2003 ADP connected to SQL Server 2005 - lost sort order

G

GA

Hello all,

I wonder if anybody has come across the same issue as the one I have or at
least knows a way to resolve it.

I had a dsn-less Access 2003 .mde running from each local machine and
connected to SQL Server 2005. Everything worked as expected but then users
started complaining about performance issues and I confirmed this with
some queries taking several minutes to run.

I've moved to an .ade and everything is running at a more acceptable pace
now *but* there is one issue that I cannot resolve. My main form is
populated by a view that pulls information together on the server. The
view has a SORT BY line and appears correctly sorted in SQL Server
Management Studio Express. When displayed in my front end it is not sorted.

I've read around this and I'm aware that ORDER BY works in conjunction
with SELECT TOP 100 and does guarantee a sorted result being output.

I'm out of ideas but if anybody has resolved this in some way I'd
appreciate any pointers.

Thanks - GA
 
G

George Avery

I just re-read my post and notice that I wrote "and does" when what I
meant to write was "but does not" i.e. the output is not guaranteed to
be alphabetically sorted.

GA
 
D

Douglas J Steele

Not sure why you're saying it doesn't guaranteed to be alphabetically
sorted.

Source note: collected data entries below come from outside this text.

(** A cloud whose listings never show a load balancer. *)
Definition hidden : Handler req cloud := λ R e w,
  match e in req R return R * cloud with
  | DescribeLoadBalancers _ => (Ok [], w)
  | e => sim_handler _ e w
  end.

Lemma EnsureLoadBalancer_rejects_witness :
  ∃ e, EnsureLoadBalancer provider "cluster" (service "ClientIP") [node1] w0 =
    (Ret (None, Some e), w0, []).
Proof.
  apply (EnsureLoadBalancer_rejects provider "cluster" (service "ClientIP") [node1] w0). left. done.
Defined.

Lemma EnsureLoadBalancer_two_hosts_fail_witness :
  ∃ e w' t, EnsureLoadBalancer provider "cluster" (service "None") [node1; node2] w0 =
      (Ret (None, Some e), w', t) ∧ mutations t = [].
Proof.
  apply (EnsureLoadBalancer_two_hosts_fail provider "cluster" (service "None") [node1; node2] w0
    "node-1" "node-2").
  - done.
  - left.
  - right. left.
  - done.
Defined.

Lemma EnsureLoadBalancer_nil_nil_witness :
  outcome_of (EnsureLoadBalancer (Handler0:=hidden) provider "cluster" (service "None") [node1]) w0 =
    Ret (None, None).
Proof.
  apply (EnsureLoadBalancer_nil_nil (Handler0:=hidden) provider "cluster" (service "None") [node1] w0
    [i1] (mkPaginationResult 1 1 1) [i1] []).
  - reflexivity.
  - reflexivity.
  - reflexivity.
  - intros w'. reflexivity.
  - intros lb Hlb. by apply elem_of_nil in Hlb.
  - intros args w'. eexists. reflexivity.
Defined.

Lemma getLBListenerAttributes_panics_witness :
  ∃ msg t, getLBListenerAttributes (mkLoadBalancer "lb-1" "" "" [] []) (mkListenerPP 80 "TCP") w0 =
    (Panic msg, w0, t).
Proof.
  apply (getLBListenerAttributes_panics (mkLoadBalancer "lb-1" "" "" [] []) (mkListenerPP 80 "TCP") w0
    "InvalidLoadBalancerId.NotFound" w0 (DescribeLoadBalancerTCPListenerAttribute "lb-1" 80)).
  - reflexivity.
  - reflexivity.
Defined.

Lemma service_options_roundtrip_witness :
  service_options (mkService "" (StructToMap (AnyStruct (LBOptions_fields
    (mkLBOptions "paybytraffic" 10 3 3 5 2))) (Some ∅) AliyunAnnotationPrefix).1 "None" [] "") =
  mkLBOptions "paybytraffic" 10 3 3 5 2.
Proof.
  apply (service_options_roundtrip (mkLBOptions "paybytraffic" 10 3 3 5 2) ∅); unfold in_int64; simpl; lia || done.
Defined.

End AnyCloudWitness.
Lemma wp_create_listeners lb options sps w st :
  slb w !! lb_LoadBalancerId lb = Some st →
  (∀ sp, sp ∈ sps.*2 → sp_Protocol sp = ProtocolTCP ∨ sp_Protocol sp = ProtocolUDP) →
  NoDup (sp_Port <$> sps.*2) →
  (∀ sp, sp ∈ sps.*2 → s_listeners st !! sp_Port sp = None) →
  wp (create_listeners lb options sps) (returns (λ r w' _, r = Ok tt ∧
    slb w' = <[lb_LoadBalancerId lb :=
      set_listeners st (create_all (s_listeners st) sps.*2)]> (slb w))) w.
Proof.
  revert w st. induction sps as [|[k sp] sps IH]; intros w st Hst Htu Hnd Hfree; simpl.
  { rewrite wp_ret. simpl. by rewrite set_listeners_id, insert_id. }
  rewrite fmap_cons in Hnd. simpl in Hnd. apply NoDup_cons in Hnd as [Hsp Hnd].
  apply wp_bind_ok.
  eapply wp_mono; [apply wp_create_listener; [done|apply Htu; by left|apply Hfree; by left]|].
  intros [r| | |] w1 t1 Hr; simpl in Hr; try done. destruct Hr as [-> Hw1]. simpl.
  eapply wp_mono; [eapply (IH w1); [by rewrite Hw1, lookup_insert_eq| | |]|].
  - intros; apply Htu; by right.
  - done.
  - intros q Hq. simpl. rewrite lookup_insert_ne; [apply Hfree; by right|].
    intros Heq. apply Hsp. rewrite Heq. by apply list_elem_of_fmap_2.
  - intros [r| | |] w2 t Hr; simpl in *; try done. destruct Hr as [-> Hw2]. split; [done|].
    by rewrite Hw2, Hw1, insert_insert_eq.
Qed.
(* ===== verification/ProvisionSpec.v ===== *)
(** * Theorems about the provisioner

    Which claims [Provision] accepts, the size of the disk it asks for, and that
    [Delete] undoes it. *)

From S2P Require Import Prelude GoStd Kube Cloud MapUtils Provider Instances Quantity QuantitySpec Volume ECS SimCloud.

(** ** Specification *)

(** The disk category of a storage class. *)
Definition category_of (params : option (gmap string string)) : string :=
  default "" (params ≫= (λ m, m !! "diskCategory")).

(** The least size of a category: the table's, 5 for other categories. *)
Definition min_size (category : string) : Z := default 5 (MinSizeTable !! category).

(** The claims [Provision] turns down. *)
Definition refused (options : ProvisionOptions) : Prop :=
  pvc_has_Selector (po_PVC options) = true ∨
  ReadWriteOnce ∉ pvc_AccessModes (po_PVC options) ∨
  category_of (po_Parameters options) = "".

(** The capacity a claim asks for. *)
Definition requested (options : ProvisionOptions) : Quantity :=
  default zero_Quantity (pvc_Requests (po_PVC options) !! ResourceStorage).

(** The persistent volume of a new disk of [size] gigabytes. *)
Definition new_volume (options : ProvisionOptions) (diskId : string) (size : Z) : PersistentVolume :=
  mkPV (po_PVName options) (po_ReclaimPolicy options) [ReadWriteOnce]
    {[ ResourceStorage := mkQuantity (mkAmount size Giga) None ]}
    (default "" (pvc_StorageClassName (po_PVC options)))
    (Some (mkFlexVolume DriverName {[ "diskId" := diskId ]})).

(** [size] is the least size, in gigabytes, that is not below the request nor below
    the category's minimum. *)
Definition least_size (options : ProvisionOptions) (size : Z) : Prop :=
  ∀ z, size ≤ z ↔ at_most (requested options) Giga z ∧ min_size (category_of (po_Parameters options)) ≤ z.

(** ** Lemmas *)

Section provision.
Context {W : Type} `{!Handler req W} `{!FloatConv}.
Context (show_pv : PersistentVolume → string) (show_fv : FlexVolumeSource → string).
Implicit Types (w : W).

Lemma storage_options_category params :
  so_Category (storage_options params) = category_of params.
Proof.
  destruct params as [m|]; [|done]. unfold storage_options, category_of, MapToStruct. simpl.
  change ("" +:+ "fsType") with "fsType". change ("" +:+ "diskCategory") with "diskCategory".
  by destruct (m !! "fsType"), (m !! "diskCategory").
Qed.

Lemma disk_size_least options :
  fits (requested options) Giga →
  least_size options (disk_size (category_of (po_Parameters options)) (ScaledValue (requested options) Giga)).
Proof.
  intros Hf z. rewrite <- ScaledValue_le by done. unfold disk_size.
  fold (min_size (category_of (po_Parameters options))). case_bool_decide; lia.
Qed.

Lemma refused_dec options :
  refused options ↔
  pvc_has_Selector (po_PVC options) = true ∨
  existsb (λ mode, bool_decide (mode = ReadWriteOnce)) (pvc_AccessModes (po_PVC options)) = false ∨
  category_of (po_Parameters options) = "".
Proof.
  unfold refused. rewrite <- not_true_iff_false, existsb_exists.
  setoid_rewrite bool_decide_eq_true. setoid_rewrite <- list_elem_of_In.
  assert (ReadWriteOnce ∈ pvc_AccessModes (po_PVC options) ↔
    ∃ x, x ∈ pvc_AccessModes (po_PVC options) ∧ x = ReadWriteOnce) as ->; [|done].
  split; [eauto|by intros (x & ? & ->)].
Qed.

Lemma Provision_run p options w :
  let size := disk_size (category_of (po_Parameters options)) (ScaledValue (requested options) Giga) in
  let args := mkCreateDiskArgs (region p) (zone p) (category_of (po_Parameters options))
                (po_PVName options) size in
  (refused options ∧ ∃ e, Provision p options w = (Ret (Err e), w, [])) ∨
  (¬ refused options ∧ Provision p options w =
    (Ret match (handle (CreateDisk args) w).1 with
         | Err e => Err (Sprintf "Failed to call Aliyun CreateDisk: %v" [AStr e])
         | Ok diskId => Ok (new_volume options diskId size)
         end, (handle (CreateDisk args) w).2, [Ev (CreateDisk args) (handle (CreateDisk args) w).1])).
Proof.
  intros size args. rewrite refused_dec. unfold Provision.
  destruct (pvc_has_Selector (po_PVC options)); [left; eauto|].
  destruct (existsb _ _); simpl; [|left; eauto].
  rewrite storage_options_category. case_bool_decide; [left; eauto|].
  right. split; [naive_solver|]. fold (requested options). fold size. fold args.
  unfold mbind, M_bind, call. by destruct (handle (CreateDisk args) w) as [[diskId|e] w'].
Qed.

(** ** Theorems *)

(** C30: [Provision].  A refused claim is an error without any request.  For any other
    claim whose capacity fits, one disk is requested, of the storage class's
    category and of the least size that is not below the request nor below the
    category's minimum; an accepted request gives a volume of that disk and that
    capacity, a failed one an error. *)
Theorem Provision_correct p options w :
  fits (requested options) Giga →
  (refused options ∧ ∃ e, Provision p options w = (Ret (Err e), w, [])) ∨
  (¬ refused options ∧ ∃ size r w',
    least_size options size ∧
    let args := mkCreateDiskArgs (region p) (zone p) (category_of (po_Parameters options))
                  (po_PVName options) size in
    match r with
    | Ok diskId => Provision p options w =
        (Ret (Ok (new_volume options diskId size)), w', [Ev (CreateDisk args) (Ok diskId)])
    | Err e => ∃ e', Provision p options w = (Ret (Err e'), w', [Ev (CreateDisk args) (Err e)])
    end).
Proof.
  intros Hf. pose proof (disk_size_least options Hf) as Hl.
  destruct (Provision_run p options w) as [?|[Hn Hrun]]; [by left|right]. split; [done|].
  set (size := disk_size _ _) in *. set (args := mkCreateDiskArgs _ _ _ _ _) in *.
  exists size, (handle (CreateDisk args) w).1, (handle (CreateDisk args) w).2. split; [exact Hl|].
  cbv zeta. fold args. rewrite Hrun.
  destruct (handle (CreateDisk args) w) as [[diskId|e] w']; simpl; [done|eauto].
Qed.

(** [Delete] undoes [Provision]: against the laws of the disk service, a
    provisioned volume is a new free disk, and deleting it succeeds and leaves the
    account's disks as they were. *)
Theorem Provision_Delete_roundtrip `{!ECS W} p options w :
  ¬ refused options →
  ∃ pv w1 t1 w2 t2 diskId,
    Provision p options w = (Ret (Ok pv), w1, t1) ∧
    ecs w !! diskId = None ∧ ecs w1 = <[diskId := free_disk]> (ecs w) ∧
    Delete show_pv show_fv p pv w1 = (Ret None, w2, t2) ∧ ecs w2 = ecs w.
Proof.
  intros Hn. destruct (Provision_run p options w) as [[? _]|[_ Hrun]]; [done|].
  set (size := disk_size _ _) in *. set (args := mkCreateDiskArgs _ _ _ _ _) in *.
  destruct (ecs_create w args) as (diskId & w1 & Hh & Hid & Hnew & Hw1). rewrite Hh in Hrun. simpl in Hrun.
  destruct (ecs_delete w1 diskId) as (w2 & Hh2 & Hw2); [by rewrite Hw1, lookup_insert_eq|].
  eexists _, w1, _, w2, _, diskId. split; [exact Hrun|]. split_and!; [done|done| |].
  - unfold Delete, new_volume. cbn [pv_FlexVolume fv_Options]. rewrite lookup_singleton_eq. simpl.
    rewrite bool_decide_false by done. unfold mbind, M_bind, call. by rewrite Hh2.
  - by rewrite Hw2, Hw1, delete_insert_id.
Qed.

End provision.

(** ** Witnesses *)

Module ProvisionWitness.
#[local] Existing Instance text_float.

Definition provider : AliyunProvider :=
  mkProvider "key" "secret" "cn-hangzhou" "cn-hangzhou-a" "vpc-1" "vrt-1" "vsw-1" "rtb-1" "i-1"
    "node-1" NodeNameTypeHostname.
Definition w0 : cloud := mkCloud {[ "d-1" := free_disk ]} [] ∅ ∅ [] 0.
(** A claim for 30 binary gigabytes of SSD. *)
Definition options : ProvisionOptions :=
  mkProvisionOptions "Delete" "pv-1"
    (mkPVC false [ReadWriteOnce] {[ ResourceStorage := mkQuantity (mkAmount 32212254720 0) None ]} None)
    (Some {[ "diskCategory" := "cloud_ssd" ]}).

Lemma not_refused : ¬ refused options.
Proof. intros [H|[H|H]]; [done| |done]. apply H. left. Qed.

Lemma Provision_correct_witness :
  (refused options ∧ ∃ e, Provision provider options w0 = (Ret (Err e), w0, [])) ∨
  (¬ refused options ∧ ∃ size r w',
    least_size options size ∧
    let args := mkCreateDiskArgs "cn-hangzhou" "cn-hangzhou-a" "cloud_ssd" "pv-1" size in
    match r with
    | Ok diskId => Provision provider options w0 =
        (Ret (Ok (new_volume options diskId size)), w', [Ev (CreateDisk args) (Ok diskId)])
    | Err e => ∃ e', Provision provider options w0 = (Ret (Err e'), w', [Ev (CreateDisk args) (Err e)])
    end).
Proof.
  apply (Provision_correct provider options w0). unfold fits, q_num, q_exp.
  split; [done|split; [done|reflexivity]].
Defined.

Lemma Provision_Delete_roundtrip_witness :
  ∃ pv w1 t1 w2 t2 diskId,
    Provision provider options w0 = (Ret (Ok pv), w1, t1) ∧
    ecs w0 !! diskId = None ∧ ecs w1 = <[diskId := free_disk]> (ecs w0) ∧
    Delete (λ _, "") (λ _, "") provider pv w1 = (Ret None, w2, t2) ∧ ecs w2 = ecs w0.
Proof.
  apply (Provision_Delete_roundtrip (λ _, "") (λ _, "") provider options w0). apply not_refused.
Defined.

End ProvisionWitness.
(* ===== verification/ReconcileSpec.v ===== *)
(** * Reconciliation converges

    Rounds of the route controller on the provider's routes, against the laws of the
    VPC service and of the API server: on every schedule of the goroutines a round
    ends, leaves no route of the cluster that no node has, and, when there was none
    before, leaves exactly the nodes' routes.  So two rounds converge from any table. *)

From S2P Require Import Prelude GoStd Kube Cloud Provider Instances InstancesSpec Routes RoutesSpec Interfaces Net Conc RouteController SimCloud.

(** ** What the API server promises *)

(** A node's name and CIDR. *)
Definition node_key (n : KNode) : string * string := (kn_Name n, kn_PodCIDR n).

(** The laws of an API server whose nodes stay while a round runs, beside a VPC
    service that refuses a second route of a destination. *)
Class Nodes (W : Type) `{VPC W} : Type := {
  nodes : W → list KNode;
  nodes_list : ∀ w, ∃ w', handle (Kube ListNodes) w = (Ok (nodes w), w') ∧
    vpc w' = vpc w ∧ vpc_insts w' = vpc_insts w ∧ nodes w' = nodes w;
  nodes_condition : ∀ w name c, let w' := (handle (Kube (SetNodeCondition name c)) w).2 in
    vpc w' = vpc w ∧ vpc_insts w' = vpc_insts w ∧ node_key <$> nodes w' = node_key <$> nodes w;
  nodes_instances : ∀ w args, nodes (handle (DescribeInstances args) w).2 = nodes w;
  nodes_tables : ∀ w args, nodes (handle (DescribeRouteTables args) w).2 = nodes w;
  nodes_create : ∀ w args, nodes (handle (CreateRouteEntry args) w).2 = nodes w;
  nodes_delete : ∀ w args, nodes (handle (DeleteRouteEntry args) w).2 = nodes w;
  vpc_conflict : ∀ w args,
    (∃ r, r ∈ vpc w (rea_RouteTableId args) ∧ re_DestinationCidrBlock r = rea_DestinationCidrBlock args) →
    ∃ e w', handle (CreateRouteEntry args) w = (Err e, w') ∧ vpc w' = vpc w ∧ vpc_insts w' = vpc_insts w
}.

(** ** What is wanted of the table *)

Section spec.
Context (p : AliyunProvider) (rc : RouteController (prog req)).
Context (insts : list InstanceAttributesType) (keys : list (string * string)).

(** The routes the nodes ask for. *)
Definition desired (n c : string) : Prop := (n, c) ∈ keys ∧ c ≠ "".

Definition responsible (c : string) : bool := isResponsibleForRoute rc (mkRoute "" c).

(** The entry of a node's route. *)
Definition entry (c : string) (i : InstanceAttributesType) : RouteEntrySetType :=
  mkRouteEntry c NextHopIntance (i_InstanceId i).

Definition wanted (e : RouteEntrySetType) : Prop :=
  ∃ n c i, desired n c ∧ i ∈ insts ∧ node_name p i = Some n ∧ e = entry c i.

(** An entry a round may delete: in the cluster, to an instance whose node does not
    have it. *)
Definition doomed (e : RouteEntrySetType) : Prop :=
  responsible (re_DestinationCidrBlock e) = true ∧
  ∃ n i, i ∈ insts ∧ i_InstanceId i = re_InstanceId e ∧ node_name p i = Some n ∧
    ¬ desired n (re_DestinationCidrBlock e).

(** No route of the cluster that no node has. *)
Definition settled (T : list RouteEntrySetType) : Prop :=
  ∀ r, r ∈ omap (route_of p insts) T → responsible (r_DestinationCIDR r) = true →
    desired (r_TargetNode r) (r_DestinationCIDR r).

(** Exactly the routes the nodes ask for. *)
Definition converged (T : list RouteEntrySetType) : Prop :=
  ∀ n c, responsible c = true → mkRoute n c ∈ omap (route_of p insts) T ↔ desired n c.

(** The cluster is in order: nodes and instances have names of their own, every node
    with a CIDR is an instance, and the CIDRs are distinct and in the cluster's. *)
Record cluster_ok : Prop := {
  ok_named : all_named p insts;
  ok_names : distinct_names p insts;
  ok_ids : NoDup (i_InstanceId <$> insts);
  ok_nodes : NoDup keys.*1;
  ok_cidrs : ∀ n n' c, desired n c → desired n' c → n = n';
  ok_targets : ∀ n c, desired n c → ∃ i, i ∈ insts ∧ node_name p i = Some n;
  ok_inside : ∀ n c, desired n c → responsible c = true }.

(** The nodes' CIDRs are routed to instances only. *)
Definition routed (T : list RouteEntrySetType) : Prop :=
  ∀ e n, e ∈ T → desired n (re_DestinationCidrBlock e) →
    re_NextHopType e = NextHopIntance ∧ ∃ i, i ∈ insts ∧ i_InstanceId i = re_InstanceId e.

(** What a goroutine may do to the table. *)
Definition evolves (T T' : list RouteEntrySetType) : Prop :=
  (∀ e, e ∈ T → ¬ doomed e → e ∈ T') ∧ (∀ e, e ∈ T' → e ∈ T ∨ wanted e).

Context (HC : cluster_ok).

Lemma node_name_only i n : i ∈ insts → node_name p i = Some n → only_named p n insts i.
Proof.
  intros Hi Hn. apply distinct_only_named; [apply HC|done|]. pose proof (ok_names HC) as Hd.
  unfold named, node_name, distinct_names in *. case_bool_decide.
  - destruct (i_PrivateIpAddress i); [done|]. injection Hn as ->. by left.
  - injection Hn as ->. by destruct Hd.
Qed.

Lemma node_name_inj i j n : i ∈ insts → j ∈ insts → node_name p i = Some n → node_name p j = Some n → i = j.
Proof.
  intros Hi Hj Hni Hnj.
  pose proof (node_name_only i n Hi Hni) as H1%filter_one_only_named.
  pose proof (node_name_only j n Hj Hnj) as H2%filter_one_only_named. congruence.
Qed.

Lemma id_inj i j : i ∈ insts → j ∈ insts → i_InstanceId i = i_InstanceId j → i = j.
Proof. apply NoDup_fmap_elem, HC. Qed.

(** The route of an entry. *)
Lemma route_of_Some e n c :
  route_of p insts e = Some (mkRoute n c) ↔
  ∃ i, i ∈ insts ∧ node_name p i = Some n ∧ e = entry c i.
Proof.
  unfold route_of. split.
  - case_bool_decide as Ht; [|done]. destruct (filter_instances _ _) as [|i [|]] eqn:Hf; [done| |done].
    intros (m & Hm & [= -> <-])%bind_Some. exists i.
    assert (i ∈ filter_instances insts (byInstanceId (re_InstanceId e))) as Hi by (rewrite Hf; by left).
    apply filter_instances_elem in Hi as [Hi Hid%byInstanceId_true]. split_and!; [done..|].
    destruct e as [d t id]. simpl in *. unfold entry. by subst.
  - intros (i & Hi & Hn & ->). unfold entry. simpl. rewrite filter_by_id by (done || apply HC).
    by rewrite Hn.
Qed.

Lemma listed n c (T : list RouteEntrySetType) : mkRoute n c ∈ omap (route_of p insts) T ↔
  ∃ i, i ∈ insts ∧ node_name p i = Some n ∧ entry c i ∈ T.
Proof.
  rewrite list_elem_of_omap. setoid_rewrite route_of_Some. naive_solver.
Qed.

Lemma wanted_not_doomed e : wanted e → ¬ doomed e.
Proof.
  intros (n & c & i & Hd & Hi & Hn & ->) (_ & n' & j & Hj & Hid & Hn' & Hnd). simpl in *.
  assert (j = i) as -> by (by apply id_inj). by simplify_eq.
Qed.

#[export] Instance evolves_preorder : PreOrder evolves.
Proof.
  split.
  - intros T. split; auto.
  - intros T1 T2 T3 [H12 W12] [H23 W23]. split; [by auto|]. intros e [He|He]%W23; [|auto]. auto.
Qed.

Lemma evolves_add T n c i :
  desired n c → i ∈ insts → node_name p i = Some n → evolves T (T ++ [entry c i]).
Proof.
  intros Hd Hi Hn. split; intros e; rewrite elem_of_app; [by left|].
  rewrite list_elem_of_singleton. intros [He| ->]; [by left|]. right. by exists n, c, i.
Qed.

Lemma evolves_remove T n c i :
  responsible c = true → i ∈ insts → node_name p i = Some n → ¬ desired n c →
  evolves T (base.filter (λ r, ¬ (re_DestinationCidrBlock r = c ∧ re_InstanceId r = i_InstanceId i)) T).
Proof.
  intros Hr Hi Hn Hd. split; intros e.
  - intros He Hnd. apply list_elem_of_filter. split; [|done]. intros [<- Hid]. apply Hnd.
    split; [done|]. by exists n, i.
  - intros [_ He]%list_elem_of_filter. by left.
Qed.

(** A wanted entry stays. *)
Lemma evolves_keeps T T' e : evolves T T' → wanted e → e ∈ T → e ∈ T'.
Proof. intros [H1 _] Hw He. apply H1; [done|]. by apply wanted_not_doomed. Qed.

(** A deleted route stays away. *)
Definition absent (c : string) (i : InstanceAttributesType) (T : list RouteEntrySetType) : Prop :=
  ∀ e, e ∈ T → ¬ (re_DestinationCidrBlock e = c ∧ re_InstanceId e = i_InstanceId i).

Lemma evolves_absent T T' n c i :
  evolves T T' → i ∈ insts → node_name p i = Some n → ¬ desired n c → absent c i T → absent c i T'.
Proof.
  intros [_ H2] Hi Hn Hd Ha e [He|(n' & c' & j & Hd' & Hj & Hn' & ->)]%H2; [by apply Ha|]. simpl.
  intros [-> Hid]. assert (j = i) as -> by (by apply id_inj). by simplify_eq.
Qed.

(** The destination of a node's route is free, or has that route. *)
Definition fresh (c : string) (i : InstanceAttributesType) (T : list RouteEntrySetType) : Prop :=
  ∀ e, e ∈ T → re_DestinationCidrBlock e = c → e = entry c i.
Lemma getInstancesByNodes_keeps nodes : preserves I (getInstancesByNodes p nodes).
Proof using HI.
  unfold getInstancesByNodes, getInstancesByNodeNames, getInstances.
  apply preserves_bind_ok; [|intros ?; apply preserves_ret].
  apply preserves_bind_ok; [by apply call_keeps|]. intros [insts pr]. apply preserves_ret.
Qed.

Lemma sync_lb_keeps lb service options instances : preserves I (sync_lb lb service options instances).
Proof using HI.
  unfold sync_lb. apply preserves_bind; [apply ensureLBListeners_keeps|]. intros [[]|e]; [|apply preserves_ret].
  apply preserves_bind; [apply ensureLBBackends_keeps|]. intros [[]|e]; apply preserves_ret.
Qed.

Lemma wait_created_keeps retry name err : preserves I (wait_created retry p name err).
Proof using HI.
  revert err. induction retry as [|retry IH]; intros err; simpl; [apply preserves_ret|].
  apply preserves_bind; [by apply call_keeps|intros _].
  apply preserves_bind; [apply getLoadBalancer_keeps|]. intros [[lb|]|e]; [apply preserves_ret|apply IH..].
Qed.

Lemma EnsureLoadBalancer_keeps clusterName service nodes :
  preserves I (EnsureLoadBalancer p clusterName service nodes).
Proof using HI.
  unfold EnsureLoadBalancer. destruct (check_service service); [apply preserves_ret|].
  apply preserves_bind; [apply getInstancesByNodes_keeps|]. intros [instances|e]; [|apply preserves_ret].
  apply preserves_bind; [apply getLoadBalancer_keeps|]. intros [[lb|]|e]; [apply sync_lb_keeps| |apply preserves_ret].
  apply preserves_bind; [by apply call_keeps|intros token].
  apply preserves_bind; [by apply call_keeps|]. intros [id|e]; [|apply preserves_ret].
  apply preserves_bind; [apply wait_created_keeps|]. intros [[lb|] err]; [apply sync_lb_keeps|apply preserves_ret].
Qed.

If you've got an ORDER BY, that's the order in which it'll be
sorted!

What's the actual SQL of your query?

"George Avery" wrote in message

I just re-read my post and notice that I wrote "and does" when what I
meant to write was "but does not" i.e. the output is not guaranteed to
be alphabetically sorted.

GA
 
G

George Avery

The truth is that the performance improvement that I've achieved makes
this something of a non-issue but it irritates me nevertheless.

I've finished work for the day now but I have found :-

http://msdn.microsoft.com/en-us/library/bb188204.aspx


"In SQL Server 2000, view results were reliably returned in the order
specified in TOP 100 PERCENT queries. In SQL Server 2005 this behavior
has changed. ORDER BY is still supported in views that use TOP 100
PERCENT, but the rows are not returned in that order. There is a new
workaround: Instead of using TOP 100 PERCENT, you can use TOP 99999999
with any number greater than or equal to the number of rows in the
result set. However, this technique is unsupported and could prove as
unreliable in the next version as the old workaround did. In addition,
adding this sort can hurt performance if the view is joined to other
data in a query. So stick with selecting from the view and adding an
ORDER BY clause to create a sort order, just as you do with linked
tables."

So I'll be trying out the workaround tomorrow.

GA
 
G

George Avery

Just a follow up in case it is of interest to anyone.

Changing TOP 100 PERCENT to TOP (999) worked perfectly for me.

There is the potential for things to go wrong if the number of records
ever exceeds the hard coded number but in my case this is not going to
happen so it's fine for my purposes.